* **TASK ITEM**:
Out of the entries that follow, copy each line containing "collect".

* **DATA LISTING**:
(** [ON CONFLICT (id) DO NOTHING] *)
Definition insert_memory_if_absent (env : MemEnv) (row : OrgId → MemoryRow) (id : MemoryId) (agent : AgentId)
    : MTx unit := λ s,
  if bool_decide (is_Some (memory_row id s)) && bool_decide (is_Some (me_agent_org env agent))
  then Ok (tt, s) else insert_memory env privileged row agent s.

Definition revert_forget (env : MemEnv) (agent : AgentId) (target : MemoryId) (inverse : MemoryEventId)
    (before : MemoryContent) : MTx unit := λ s,
  attrs <-? restore_attrs_for agent target s ;
  (insert_event env privileged inverse agent target SrcOperator (me_now env)
     (PWrite before (ra_kind attrs) (ra_state attrs) (ra_pinned attrs) (ra_subject attrs)) ;;$
   insert_memory_if_absent env
     (fresh_row target agent (ra_kind attrs) (MemoryContent_as_str before) (ra_state attrs) (ra_pinned attrs)
        (ra_subject attrs) None (me_now env) None) target agent) s.

Definition revert_event (env : MemEnv) (agent : AgentId) (event inverse : MemoryEventId)
    : MTx (option MemoryRow) := λ s,
  evt <-? load_event agent event s ;
  let target := me_target_memory_id evt in
  (match me_payload evt with
   | PWrite _ _ _ _ _ => revert_write env agent target inverse
   | PUpdate before _ kind state pinned => revert_update env agent target inverse before kind state pinned
   | PForget before => revert_forget env agent target inverse before
   end ;;$
   tget (memory_row target)) s.

Definition set_pinned_tx (env : MemEnv) (eid : MemoryEventId) (agent : AgentId) (id : MemoryId) (pinned : bool)
    : MTx unit :=
  prior <-$ lock_existing privileged agent id SrcOperator ;
  insert_event env privileged eid agent id SrcOperator (me_now env)
    (PUpdate (row_content prior) (row_content prior) (mm_kind prior) (mm_state prior) pinned) ;;$
  update_memory (with_pinned pinned) id.

(** Commits, then decodes the row. *)
Definition set_pinned (env : MemEnv) (eid : MemoryEventId) (agent : AgentId) (id : MemoryId) (pinned : bool)
    (s : memory) : res MemoryStoreError MemoryRow * memory :=
  match trun (set_pinned_tx env eid agent id pinned) s with
  | (Ok _, s') => (r <-? ok_or (memory_row id s') (MemDb "no row returned") ; decode_memory_row r, s')
  | (Err e, s') => (Err e, s')
  | (Panic p, s') => (Panic p, s')
  end.

Definition record_access_tx (env : MemEnv) (sees : Scope) (ids : list MemoryId) : MTx unit := λ s,
  if is_empty ids then Ok (tt, s)
  else
    rassert (length ids <=? MAX_MEMORIES_PER_AGENT) "invariant: record_access batch ≤ MAX_MEMORIES_PER_AGENT" ;;?
    Ok (tt, set_memories (update_where (λ r, mm_id r ∈ ids ∧ sees (mm_org_id r) = true)
                            (with_access (me_now env)) (agent_memories s)) s).

(** ** Rebuilding *)

Definition apply_replay (env : MemEnv) (agent : AgentId) (e : MemoryEvent) : MTx unit :=
  match me_payload e with
  | PWrite content kind state pinned subject =>
      insert_memory env privileged
        (fresh_row (me_target_memory_id e) agent kind (MemoryContent_as_str content) state pinned subject
           (turn_id (me_source e)) (me_created_at e) None) agent
  | PUpdate _ after _ state pinned =>
      update_memory (λ r, with_pinned pinned (with_content (MemoryContent_as_str after) state (mm_embedding r) r))
        (me_target_memory_id e)
  | PForget _ => delete_memory (me_target_memory_id e)
  end.

Fixpoint replay (env : MemEnv) (agent : AgentId) (rows : list EventRow) : MTx unit :=
  match rows with
  | [] => tret tt
  | row :: rows' =>
      e <-$ tlift (decode_memory_event row) ;
      apply_replay env agent e ;;$
      replay env agent rows'
  end.

Fixpoint restore_embeddings (snapshot : list (MemoryId * Vector)) : MTx unit :=
  match snapshot with
  | [] => tret tt
  | (id, e) :: snapshot' => update_memory (with_embedding (Some e)) id ;;$ restore_embeddings snapshot'
  end.

Definition embedding_snapshot (agent : AgentId) (s : memory) : list (MemoryId * Vector) :=
  omap (λ r, pair (mm_id r) <$> mm_embedding r) (agent_rows agent s).
Definition agent_events (agent : AgentId) (s : memory) : list EventRow :=
  filter (λ e, ev_agent_id e = agent) (memory_events s).

Definition rebuild_tx (env : MemEnv) (agent : AgentId) : MTx unit := λ s,
  (tmod (drop_memories (λ r, mm_agent_id r = agent)) ;;$
   replay env agent (ordered_events (agent_events agent s)) ;;$
   restore_embeddings (embedding_snapshot agent s)) s.
Definition rebuild_materialized (env : MemEnv) (agent : AgentId) (s : memory) : res MemoryStoreError unit * memory :=
  trun (rebuild_tx env agent) s.

(** [revert_event] as called: commits, then decodes the row that is left. *)
Definition decoded_after {A} (r : res MemoryStoreError A * memory) (row : A → option MemoryRow)
    : res MemoryStoreError (option MemoryRow) * memory :=
  match r with
  | (Ok a, s') =>
      (match row a with Some m => (p <-? decode_memory_row m ; Ok (Some p)) | None => Ok None end, s')
  | (Err e, s') => (Err e, s')
  | (Panic p, s') => (Panic p, s')
  end.
Definition run_revert_event (env : MemEnv) (agent : AgentId) (event inverse : MemoryEventId) (s : memory)
    : res MemoryStoreError (option MemoryRow) * memory :=
  decoded_after (trun (revert_event env agent event inverse) s) id.

(** ** Reads *)

(** [r.map(decode)] over the rows of a query. *)
Fixpoint collect {E A B} (f : A → res E B) (l : list A) : res E (list B) :=
  match l with
  | [] => Ok []
  | a :: l' => b <-? f a ; bs <-? collect f l' ; Ok (b :: bs)
  end.

(** [ORDER BY created_at ASC, id ASC] *)
Definition older (a b : MemoryRow) : Prop :=
  (mm_created_at a < mm_created_at b)%Z ∨ mm_created_at a = mm_created_at b ∧ (mm_id a ≤ mm_id b)%N.
#[export] Instance older_dec : RelDecision older.
Proof. intros a b. unfold older. apply _. Defined.

(** One row past the cap is asked for, and its presence asserted away. *)
Definition within_cap (rows : list MemoryRow) : res MemoryStoreError (list MemoryRow) :=
  let rows := take (S MAX_MEMORIES_PER_AGENT) rows in
  rassert (length rows <=? MAX_MEMORIES_PER_AGENT) "invariant: per-agent memory cap overshot" ;;?
  collect decode_memory_row rows.

Definition list_memories (agent : AgentId) (s : memory) : res MemoryStoreError (list MemoryRow) :=
  within_cap (merge_sort older (agent_rows agent s)).

Definition collaborator_memories_for_subjects (agent : AgentId) (subjects : list ColleagueId) (s : memory)
    : res MemoryStoreError (list MemoryRow) :=
  if is_empty subjects then Ok []
  else
    rassert (length subjects <=? MAX_PARTICIPANTS_INLINE) "invariant: subject set exceeds the participant cap" ;;?
    within_cap (merge_sort (flip older)
      (filter (λ r, mm_kind r = KCollaborator ∧ existsb (λ c, bool_decide (mm_subject r = Some c)) subjects = true)
         (agent_rows agent s))).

* **RESULT**:
Fixpoint collect {E A B} (f : A → res E B) (l : list A) : res E (list B) :=
  | a :: l' => b <-? f a ; bs <-? collect f l' ; Ok (b :: bs)
  collect decode_memory_row rows.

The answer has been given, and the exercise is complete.